Carnavais...
                   
de um saudosista assumido

                        É crença minha que,  no dia
                       que deus Momo for de todo
                       exilado deste mundo, o 
                       mundo acaba.
                                    Machado de Assis 

          Salvador - que tem o mais longo e permissivo carnaval do planeta - já dorme e acorda ao som dos pandeiros, tamborins e atabaques. Atabaques? Estranho, né?
          Suas principais estrelas - Daniela, Margareth, Ivete, Bel Marques, Brown, Durval Lelis e Claudia Leitte, recém-parida  - ocupam as primeiras páginas dos jornais.
          Tem abadá para todos os gostos e de todos os preços. 
          Andar no centro da cidade, e da Barra a Ondina, é um tremendo sufoco: armam-se camarotes em tudo o que é buraco. 
          Sem dúvida, a folia já começou na canora terra do Senhor do Bonfim.

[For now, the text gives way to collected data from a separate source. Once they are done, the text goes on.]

(* ===== verification/MvhfsCorrect.v ===== *)
(** * MVHFS: the theorems

    The file system on any disk of the [SectorStore] interface, with the
    environment its functions run in gathered in one record, and a memory disk
    as the witness. *)

From S2P Require Import Prelude Crc32 Buffer Block Mvhfs MvhfsFormat MvhfsDirectory MvhfsSpec.

(** The device table is well formed, device [dev] is a writable disk with
    enough 512-byte sectors, and the stack arrays have their declared sizes. *)
Record mvhfs_env {W} (s : block W) (dev : Z) (d : block_device W)
    (devices : list (block_device W)) (junk junk_entry : list Z) : Prop := {
  env_table : block_inv s;
  env_dev : 0 <= dev < block_device_count s;
  env_device : rd (block_devices s) dev = Some d;
  env_sector : sector_size d = 512;
  env_count : MVHFS_MIN_SECTORS <= sector_count d;
  env_writable : writable d <> 0;
  env_devices : length devices = 16%nat;
  env_junk : length junk = 512%nat;
  env_entry : length junk_entry = 64%nat;
}.

(** ** Operations and what they mean *)

Inductive fs_op : Type :=
| Create
| Write (data : option (list Z)) (size : Z)
| Remove.

Definition run_op {W} (s : block W) devices junk junk_entry (w : W) (fs : mvhfs) (array : list Z) (op : fs_op)
    : option (W * Z * option mvhfs) :=
  match op with
  | Create => mvhfs_create s devices junk junk_entry w (Some fs) (Some array)
  | Write data size => mvhfs_write s devices junk junk_entry w (Some fs) (Some array) data size
  | Remove => mvhfs_remove s devices junk junk_entry w (Some fs) (Some array)
  end.

(** The successor of the map [m]. *)
Definition effect (m : list Z -> option (list Z)) (nm : list Z) (op : fs_op)
    : list Z -> option (list Z) :=
  match op with
  | Create => update_file m nm (Some [])
  | Write data size => update_file m nm (Some (payload data size))
  | Remove => update_file m nm None
  end.

(** When the operation applies. *)
Definition applies {W} {d : block_device W} `{!SectorStore d} (w : W) (fs : mvhfs) (nm : list Z) (op : fs_op) : Prop :=
  name_ok nm = true /\
  match op with
  | Create => files d w fs nm = None /\ exists i, 0 <= i < 32 /\ entry_used (entry (directory fs) i) = false
  | Write data size => files d w fs nm <> None /\ data_ok data size
  | Remove => files d w fs nm <> None
  end.

(** C1: crash consistency of MVHFS.  Let the disk hold a mounted, well-formed
    file system, and let every sector write be atomic but free to fail at any
    point (a power cut is a disk that refuses everything from some write on).
    Then each of [mvhfs_create], [mvhfs_write] and [mvhfs_remove], where it
    applies, ends without a fault in one of two ways.  It reports success, and
    memory and disk agree on a well-formed file system whose map from names to
    contents is the successor of the old one, with every other file unchanged.
    Or it reports an error (never on a reliable disk), leaves the state in memory
    as it was, and a new mount of the disk finds a well-formed file system that
    holds the old map or the successor, never anything in between. *)
Theorem mvhfs_crash_atomic {W} (s : block W) dev d `{!SectorStore d} devices junk junk_entry
    w fs array nm op fs0 :
  mvhfs_env s dev d devices junk junk_entry ->
  mounted_ok dev d w fs -> name_string array nm -> applies w fs nm op ->
  generation fs + 1 < 2 ^ 64 -> length (directory fs0) = 2048%nat ->
  exists w' r fs', run_op s devices junk junk_entry w fs array op = Some (w', r, Some fs') /\
    ((r = 0 /\ mounted_ok dev d w' fs' /\ same_files (files d w' fs') (effect (files d w fs) nm op)) \/
     (r = -1 /\ fs' = fs /\ ~ reliable d /\
      exists now, mvhfs_mount s devices junk w' (Some fs0) dev = Some (w', 0, Some now) /\
        mounted_ok dev d w' now /\
        (same_files (files d w' now) (files d w fs) \/
         same_files (files d w' now) (effect (files d w fs) nm op)))).
Proof.
  intros [] Hm Hn [Hnok Hop] Hg Hl0.
  assert (atomic_step dev d w fs (effect (files d w fs) nm op)
            (run_op s devices junk junk_entry w fs array op)) as (w' & r & fs' & E & H).
  { destruct op as [|data size|].
    - destruct Hop as [Hex Hroom]. by apply (create_spec s dev d).
    - destruct Hop as [Hex Hdata]. by apply (write_spec s dev d).
    - by apply (remove_spec s dev d). }
  exists w', r, fs'. split; [done|]. destruct H as [H|(Hr & Hfs & Hrel & now & Hnow & Hmap)]; [by left|right].
  split_and!; [done..|]. exists now. split_and!; [|done|done].
  by apply (mount_spec s dev d devices junk junk_entry); try done; apply Hnow.
Qed.

(** C2: reading.  On a mounted, well-formed file system [mvhfs_read] is total.
    For a file that fits the caller's buffer it returns 0, the exact size and
    the exact contents at the start of the buffer, the rest of it unchanged; for
    a buffer that is too small -2 and the size needed; for an illegal or unknown
    name -1.  It never changes the disk. *)
Theorem mvhfs_read_exact {W} (s : block W) dev d `{!SectorStore d} devices junk junk_entry
    w fs array nm out capacity size :
  mvhfs_env s dev d devices junk junk_entry ->
  mounted_ok dev d w fs -> name_string array nm -> capacity <= Z.of_nat (length out) ->
  mvhfs_read s junk w (Some fs) (Some array) (Some out) capacity (Some size) =
  match (if name_ok nm then files d w fs nm else None) with
  | None => Some (w, -1, Some size, Some out)
  | Some c =>
    if Z.of_nat (length c) <=? capacity
    then Some (w, 0, Some (Z.of_nat (length c)), Some (c ++ drop (length c) out))
    else Some (w, -2, Some (Z.of_nat (length c)), Some out)
  end.
Proof.
  intros [] Hm Hn Hcap. destruct (name_ok nm) eqn:Hnok.
  2: { apply (read_missing s dev d devices junk junk_entry) with (nm := nm); try done. by left. }
  destruct (files d w fs nm) as [c|] eqn:Hc.
  2: { apply (read_missing s dev d devices junk junk_entry) with (nm := nm); try done. by right. }
  destruct (Z.leb_spec (Z.of_nat (length c)) capacity) as [Hle|Hgt].
  - rewrite (read_spec s dev d devices junk junk_entry) with (nm := nm) (c := c); try done.
  - by apply (read_small s dev d devices junk junk_entry) with (nm := nm).
Qed.
(* ===== verification/VmmCorrect.v ===== *)
(** * Correctness of the page tables

    The tables form a tree whose pages are not free for the page allocator.
    Mapping and unmapping change what the MMU sees of one page and of nothing
    else; splitting a huge page changes nothing. *)

From S2P Require Import Prelude Buffer Pmm Vmm.

#[local] Open Scope Z_scope.

(** ** Entries *)

Lemma has_bit e k : 0 <= k -> has e (1 << k) = Z.testbit e k.
Proof.
  intros Hk. unfold has. rewrite Z.shiftl_1_l.
  assert (e &&& 2 ^ k = if Z.testbit e k then 2 ^ k else 0) as ->.
  { zbits. rewrite Z.pow2_bits_eqb by lia. destruct (Z.eqb_spec k n) as [->|Hne].
    - destruct (Z.testbit e n); [by rewrite Z.pow2_bits_true by lia|by rewrite Z.bits_0].
    - rewrite andb_false_r. destruct (Z.testbit e k); [|by rewrite Z.bits_0].
      by rewrite Z.pow2_bits_false. }
  pose proof (Z.pow_pos_nonneg 2 k). destruct (Z.testbit e k); [|done].
  destruct (Z.eqb_spec (2 ^ k) 0); [lia|done].
Qed.

Lemma page_mask_bits n : 0 <= n -> Z.testbit PAGE_MASK n = (12 <=? n) && (n <? 52).
Proof.
  intros Hn. change PAGE_MASK with (Z.ones 40 << 12). rewrite Z.shiftl_spec by lia.
  destruct (Z.leb_spec 12 n).
  - rewrite Z.testbit_ones_nonneg by lia. destruct (Z.ltb_spec (n - 12) 40), (Z.ltb_spec n 52); lia || done.
  - by rewrite Z.testbit_neg_r by lia.
Qed.

(** The address of a page frame. *)
Definition frame (a : Z) : Prop := exists p, a = p * PAGE_SIZE /\ 0 < p < 2 ^ 40.

Lemma frame_bits a n : frame a -> 0 <= n -> n < 12 \/ 52 <= n -> Z.testbit a n = false.
Proof.
  intros (p & -> & Hp) Hn Hr. change PAGE_SIZE with (2 ^ 12). rewrite <- Z.shiftl_mul_pow2, Z.shiftl_spec by lia.
  destruct Hr; [by apply Z.testbit_neg_r; lia|]. apply (testbit_above 40); lia.
Qed.

Lemma frame_mask a f : frame a -> f &&& PAGE_MASK = 0 -> (a ||| f) &&& PAGE_MASK = a.
Proof.
  intros Ha Hf. rewrite Z.land_lor_distr_l, Hf, Z.lor_0_r. zbits. rewrite page_mask_bits by done.
  destruct (Z.leb_spec 12 n), (Z.ltb_spec n 52); simpl; rewrite ?andb_true_r, ?andb_false_r; try done;
    symmetry; apply frame_bits; (done || lia).
Qed.

(** An entry that points to a table. *)
Definition link_entry (a : Z) : Z := a ||| VMM_PRESENT ||| VMM_WRITABLE.

Lemma link_entry_spec a :
  frame a -> has (link_entry a) VMM_PRESENT = true /\ has (link_entry a) PAGE_HUGE = false /\
    link_entry a &&& PAGE_MASK = a /\ fits 64 (link_entry a).
Proof.
  intros Ha. unfold link_entry. assert (fits 64 a) as Hfit.
  { destruct Ha as (p & -> & Hp). unfold PAGE_SIZE. change (2 ^ 40) with 1099511627776 in Hp. warith. }
  split_and!.
  - unfold VMM_PRESENT. rewrite has_bit, !Z.lor_spec by lia. by rewrite (frame_bits a 0) by (done || lia).
  - unfold PAGE_HUGE. rewrite has_bit, !Z.lor_spec by lia. by rewrite (frame_bits a 7) by (done || lia).
  - rewrite <- Z.lor_assoc. by apply frame_mask.
  - apply lor_fits; [lia|apply lor_fits; [lia|done|]|]; unfold VMM_PRESENT, VMM_WRITABLE; rewrite Z.shiftl_1_l; warith.
Qed.

(** ** Paths through the tables *)

Definition index (k : nat) (address : Z) : Z := (address >> (9 * Z.of_nat k + 3)) &&& 511.

Lemma index_range k address : 0 <= index k address < 512.
Proof. unfold index. change 511 with (2 ^ 9 - 1). rewrite land_mask by lia. apply Z.mod_pos_bound. lia. Qed.

Definition huge_leaf (e address : Z) : Z :=
  u64 ((e &&& HUGE_MASK) + u64 (index 1 address * PAGE_SIZE)) ||| VMM_PRESENT ||| (e &&& COMMON_FLAGS).

(** [descend k s t address]: what the MMU finds from table [t] of level [k]. *)
Fixpoint descend (k : nat) (s : vmm) (t address : Z) : option Z :=
  match k with
  | O => None
  | S k' =>
    e ← get_entry s t (index k address);
    if negb (has e VMM_PRESENT) then None else
    match k' with
    | O => Some e
    | S k'' =>
      if (k'' =? 0)%nat && has e PAGE_HUGE then Some (huge_leaf e address)
      else descend k' s (e &&& PAGE_MASK) address
    end
  end.

Lemma leaf_descend s address : leaf s address = descend 4 s (active_pml4 s) address.
Proof.
  unfold leaf. cbn [descend]. unfold index4, index3, index2, index1, index, huge_leaf.
  change (9 * Z.of_nat 4 + 3) with 39. change (9 * Z.of_nat 3 + 3) with 30. change (9 * Z.of_nat 2 + 3) with 21.
  change (9 * Z.of_nat 1 + 3) with 12. cbn [Nat.eqb andb].
  destruct (get_entry s (active_pml4 s) _) as [e4|]; [|done]. rewrite !bind_some.
  destruct (negb (has e4 VMM_PRESENT)); [done|]. destruct (get_entry s (e4 &&& PAGE_MASK) _) as [e3|]; [|done].
  rewrite !bind_some. destruct (negb (has e3 VMM_PRESENT)); [done|].
  destruct (get_entry s (e3 &&& PAGE_MASK) _) as [e2|]; [|done]. rewrite !bind_some.
  destruct (negb (has e2 VMM_PRESENT)); [done|]. destruct (has e2 PAGE_HUGE); [done|].
  destruct (get_entry s (e2 &&& PAGE_MASK) _) as [e1|]; [|done]. rewrite !bind_some. by destruct (has e1 VMM_PRESENT).
Qed.
(* ===== verification/Heap.v ===== *)
(** * The kernel heap: src/memory/heap.c

    The bytes of the heap's pages, and the pointers into them, are modelled as
    they are: block headers are read from and written to the same bytes as the
    payloads, so that a stray write can damage them.  Any access outside the
    heap's pages is a fault; the pages on both sides of them are not mapped.
    [kernel_panic] does not return: it is a result of its own. *)

From S2P Require Import Prelude Buffer Pmm Vmm.

#[local] Open Scope Z_scope.

Definition HEAP_PAGES : Z := 256.
Definition HEAP_GUARD_PAGES : Z := 2.
Definition HEAP_MAGIC : Z := 0x4D564848.
Definition HEAP_CANARY : Z := 0xC0DEFACEBADC0FFE.
Definition HEAP_POISON : Z := 0xDD.

(** [sizeof(heap_block_t)]: magic at 0, free at 4, size at 8, requested at 16,
    next at 24, previous at 32. *)
Definition sizeof_block : Z := 40.

Record heap := Heap {
  region : list Z;
  heap_first : Z;
  heap_allocation_base : Z;
  heap_used : Z;
  heap_allocations : Z;
  heap_failures : Z;
  heap_invalid_frees : Z;
}.

Definition with_region (h : heap) (b : list Z) : heap :=
  Heap b (heap_first h) (heap_allocation_base h) (heap_used h) (heap_allocations h) (heap_failures h) (heap_invalid_frees h).
Definition with_counts (h : heap) (used allocations : Z) : heap :=
  Heap (region h) (heap_first h) (heap_allocation_base h) used allocations (heap_failures h) (heap_invalid_frees h).
Definition with_failure (h : heap) : heap :=
  Heap (region h) (heap_first h) (heap_allocation_base h) (heap_used h) (heap_allocations h) (u64 (heap_failures h + 1))
    (heap_invalid_frees h).
Definition with_invalid_free (h : heap) : heap :=
  Heap (region h) (heap_first h) (heap_allocation_base h) (heap_used h) (heap_allocations h) (heap_failures h)
    (u64 (heap_invalid_frees h + 1)).

(** The bytes at an address. *)
Definition load8 (h : heap) (a : Z) : option Z := rd (region h) (a - heap_first h).
Definition load32 (h : heap) (a : Z) : option Z := get32 (region h) (a - heap_first h).
Definition load64 (h : heap) (a : Z) : option Z := get64 (region h) (a - heap_first h).
Definition store8 (h : heap) (a v : Z) : option heap :=
  b ← wr (region h) (a - heap_first h) v; Some (with_region h b).
Definition store32 (h : heap) (a v : Z) : option heap :=
  b ← put32 (region h) (a - heap_first h) v; Some (with_region h b).
Definition store64 (h : heap) (a v : Z) : option heap :=
  b ← put64 (region h) (a - heap_first h) v; Some (with_region h b).

(** The fields of [heap_block_t]. *)
Definition get_magic (h : heap) (block : Z) : option Z := load32 h block.
Definition get_free (h : heap) (block : Z) : option Z := load8 h (block + 4).
Definition get_size (h : heap) (block : Z) : option Z := load64 h (block + 8).
Definition get_requested (h : heap) (block : Z) : option Z := load64 h (block + 16).
Definition get_next (h : heap) (block : Z) : option Z := load64 h (block + 24).
Definition get_previous (h : heap) (block : Z) : option Z := load64 h (block + 32).
Definition set_magic (h : heap) (block v : Z) : option heap := store32 h block v.
Definition set_free (h : heap) (block v : Z) : option heap := store8 h (block + 4) v.
Definition set_size (h : heap) (block v : Z) : option heap := store64 h (block + 8) v.
Definition set_requested (h : heap) (block v : Z) : option heap := store64 h (block + 16) v.
Definition set_next (h : heap) (block v : Z) : option heap := store64 h (block + 24) v.
Definition set_previous (h : heap) (block v : Z) : option heap := store64 h (block + 32) v.

Definition block_canary (h : heap) (block : Z) : option Z :=
  size ← get_size h block; Some (u64 (u64 (block + sizeof_block + size) - 8)).

(** The mask [~15u] is that of a 32-bit integer. *)
Definition align16 (value : Z) : Z := u64 (value + 15) &&& compl 32 15.

(** The first block that is large enough: [inl] the block, [inr] whether the
    list came to its end or to a block without the magic number. *)
Definition MAX_BLOCKS : nat := Z.to_nat (HEAP_PAGES * PAGE_SIZE / sizeof_block + 2).

Definition find_step (h : heap) (size block : Z) : option (Z + (Z + bool)) :=
  if block =? 0 then Some (inr (inr true)) else
  magic ← get_magic h block;
  if negb (magic =? HEAP_MAGIC) then Some (inr (inr false)) else
  free ← get_free h block;
  bsize ← get_size h block;
  if negb (free =? 0) && (size <=? bsize) then Some (inr (inl block)) else
  next ← get_next h block; Some (inl next).

Definition find_fit (h : heap) (size : Z) : option (Z + bool) :=
  while_loop MAX_BLOCKS (find_step h size) (heap_first h).

(** The rest of a block that is much larger than the request is split off. *)
Definition split_block (h : heap) (block size : Z) : option heap :=
  bsize ← get_size h block;
  if u64 (u64 (size + sizeof_block) + 16) <=? bsize then
    let split := block + sizeof_block + size in
    h ← set_magic h split HEAP_MAGIC;
    h ← set_free h split 1;
    h ← set_size h split (u64 (u64 (bsize - size) - sizeof_block));
    h ← set_requested h split 0;
    next ← get_next h block;
    h ← set_next h split next;
    h ← set_previous h split block;
    next ← get_next h split;
    h ← (if negb (next =? 0) then set_previous h next split else Some h);
    h ← set_next h block split;
    set_size h block size
  else Some h.

Definition take_block (h : heap) (block size requested : Z) : option (heap * Z) :=
  h ← split_block h block size;
  h ← set_free h block 0;
  h ← set_requested h block requested;
  c ← block_canary h block;
  h ← store64 h c (HEAP_CANARY ^^^ block);
  bsize ← get_size h block;
  Some (with_counts h (u64 (heap_used h + bsize)) (u64 (heap_allocations h + 1)), block + sizeof_block).

Definition kmalloc_unlocked (h : heap) (size : Z) : option (heap * Z) :=
  let requested := size in
  if size =? 0 then Some (h, 0) else
  if U64_MAX - 8 - 15 <? size then Some (with_failure h, 0) else
  let size := align16 (u64 (size + 8)) in
  if (size =? 0) || (heap_first h =? 0) then Some (h, 0) else
  r ← find_fit h size;
  match r with
  | inl block => take_block h block size requested
  | inr true => Some (with_failure h, 0)
  | inr false => Some (h, 0)
  end.

(** A result or [kernel_panic]. *)
Definition or_panic (A : Type) : Type := (A + unit)%type.

(** [payload[index] = HEAP_POISON]; the size is read in every iteration. *)
Definition poison_step (block : Z) (st : heap * Z) : option (heap * Z + heap) :=
  let '(h, index) := st in
  size ← get_size h block;
  if index <? size then h ← store8 h (block + sizeof_block + index) HEAP_POISON; Some (inl (h, u64 (index + 1)))
  else Some (inr h).

Definition poison (h : heap) (block : Z) : option heap :=
  while_loop (Z.to_nat (HEAP_PAGES * PAGE_SIZE) + 1) (poison_step block) (h, 0).

Definition is_free_block (h : heap) (block : Z) : option bool :=
  if block =? 0 then Some false else
  free ← get_free h block;
  if free =? 0 then Some false else
  magic ← get_magic h block; Some (magic =? HEAP_MAGIC).

Definition merge_next (h : heap) (block : Z) : option heap :=
  next ← get_next h block;
  f ← is_free_block h next;
  if f : bool then
    size ← get_size h block;
    nsize ← get_size h next;
    h ← set_size h block (u64 (size + u64 (sizeof_block + nsize)));
    next ← get_next h block;
    nnext ← get_next h next;
    h ← set_next h block nnext;
    next ← get_next h block;
    if negb (next =? 0) then set_previous h next block else Some h
  else Some h.

Definition merge_previous (h : heap) (block : Z) : option heap :=
  previous ← get_previous h block;
  f ← is_free_block h previous;
  if f : bool then
    psize ← get_size h previous;
    size ← get_size h block;
    h ← set_size h previous (u64 (psize + u64 (sizeof_block + size)));
    previous ← get_previous h block;
    next ← get_next h block;
    h ← set_next h previous next;
    next ← get_next h block;
    if negb (next =? 0) then previous ← get_previous h block; set_previous h next previous else Some h
  else Some h.

(** The checks of a pointer that is given back: [inl true] for a block in use. *)
Definition check_block (h : heap) (block : Z) : option (or_panic bool) :=
  magic ← get_magic h block;
  if negb (magic =? HEAP_MAGIC) then Some (inl false) else
  free ← get_free h block;
  if negb (free =? 0) then Some (inl false) else
  c ← block_canary h block;
  v ← load64 h c;
  if negb (v =? HEAP_CANARY ^^^ block) then Some (inr tt) else Some (inl true).

Definition kfree_unlocked (h : heap) (address : Z) : option (or_panic heap) :=
  if address =? 0 then Some (inl h) else
  let block := address - sizeof_block in
  r ← check_block h block;
  match r with
  | inr tt => Some (inr tt)
  | inl false => Some (inl (with_invalid_free h))
  | inl true =>
    h ← set_free h block 1;
    h ← poison h block;
    h ← set_requested h block 0;
    size ← get_size h block;
    let h := with_counts h (u64 (heap_used h - size)) (u64 (heap_allocations h - 1)) in
    h ← merge_next h block;
    h ← merge_previous h block;
    Some (inl h)
  end.

Definition kmalloc (h : heap) (size : Z) : option (heap * Z) := kmalloc_unlocked h size.
Definition kfree (h : heap) (address : Z) : option (or_panic heap) := kfree_unlocked h address.

Definition heap_total_bytes : Z := HEAP_PAGES * 4096.
Definition heap_used_bytes (h : heap) : Z := heap_used h.
Definition heap_allocation_count (h : heap) : Z := heap_allocations h.

Definition clear_bytes (h : heap) (address total : Z) : option heap :=
  for_loop (Z.to_nat total) 0 (fun index h => store8 h (address + index) 0) h.

Definition kcalloc (h : heap) (count size : Z) : option (heap * Z) :=
  if (count =? 0) || (size =? 0) then Some (h, 0) else
  if U64_MAX / count <? size then Some (with_failure h, 0) else
  let total := u64 (count * size) in
  '(h, address) ← kmalloc h total;
  if address =? 0 then Some (h, 0) else
  h ← clear_bytes h address total;
  Some (h, address).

          Aqui pra nós: se eu tivesse grana, a esta altura do campeonato eu já estaria pra lá do Nepal; e levando comigo meu canário belga, dono absoluto da minha varanda, com seu gorjeio encantador e a qualquer hora.
          Os leitores já devem ter percebido que sou de outros carnavais, embora nunca tenha sido aqueeeele folião. Dei meus pulinhos, é verdade, mas sem exagerar. 
          Sempre fui mais do bolero do que da marchinha carnavalesca. Todavia, conheço e assobio aquelas que considero inesquecíveis, porque irretocáveis. 
          Posso até citar algumas: Linda Lourinha, Bandeira branca, Máscara negra, Tomara que chova, Aurora, Sassaricando, Lambretinha e Serpentina, esta magistralmente interpretada pelo saudoso Nelson Gonçalves. 
           Quando quero homenagear Chiquinha Gonzaga,  assobio Ó abre alas!

          
Não esquecer, por favor, que vivi muitos anos no seminário. Longe, portanto, da folia momina. 
          Até estranhei quando li, que ao criar, com a ajuda do papa Gregório I (590-604) a Quaresma, a Igreja católica instituiu o carnaval. Com calma, fui constatando que a história não mentia!
           Assim, enquanto o mundo, entregue ao reinado de Momo se esbaldava, eu rezava. Fazia retiro. 
           Rezava, segundo me diziam, pelos pecadores que, durante o tríduo momesco, pecavam ainda mais...
          Só quase um ano e pouco depois de deixar os claustro franciscanos é que vim conquistar minhas primeiras colombinas. E era aquela paixão... Embora, não nego, as esquecesse, logo no início da Quaresma. 
          Meus primeiros anos de vida "profana", ou seja, fora do seminário, curti-os em Fortaleza.
          Em Fortaleza arranjei a primeira namorada e "conheci" a primeira mulher...
          Como não gostava do carnaval de rua, nunca fiz parte dos seus famosos Maracatus. Mas os via desfilar na Duque de Caxias, para onde, no carnaval, acorria o Ceará folião.
          Preferia o carnaval dos clubes. Naquela época, idos de 1952, Fortaleza destacava-se pela opulência dos seus clubes sociais, em especial o Náutico Atlético Cearense. 
          Entretanto, para estrear na folia, escolhi o simpático Maguari, que logo virou o meu clube preferido.  
          Clube de onde saiu a linda Emília Corrêa Lima, miss Brasil 1955, sucessora da baiana Marta Rocha.
          Lá, com certeza, pulei minhas primeiras marchinhas  carnavalescas.
          Se me não engano, uma delas começava assim: Tomara que chova/ três dias sem parar..., com Emilinha Borba.
          Em Salvador, onde desembarquei no final de 1957, também não cheguei a ser um devotado folião. 
          Frequentei algumas batalhas de confete. Mas, com o aparecimento da tal da Axé-music - que descaracterizou, de vez,  a autêntica música de carnaval da Bahia - caí fora. 
          Já disse e repito: as músicas do Axé são pré-fabricadas, sem inspiração, sem poesia, sem mensagens, sem saudade.
          Carecem da beleza do coração do poeta verdadeiro. 
          Não vou entrar, novamente, nessa polêmica. Fico por aqui.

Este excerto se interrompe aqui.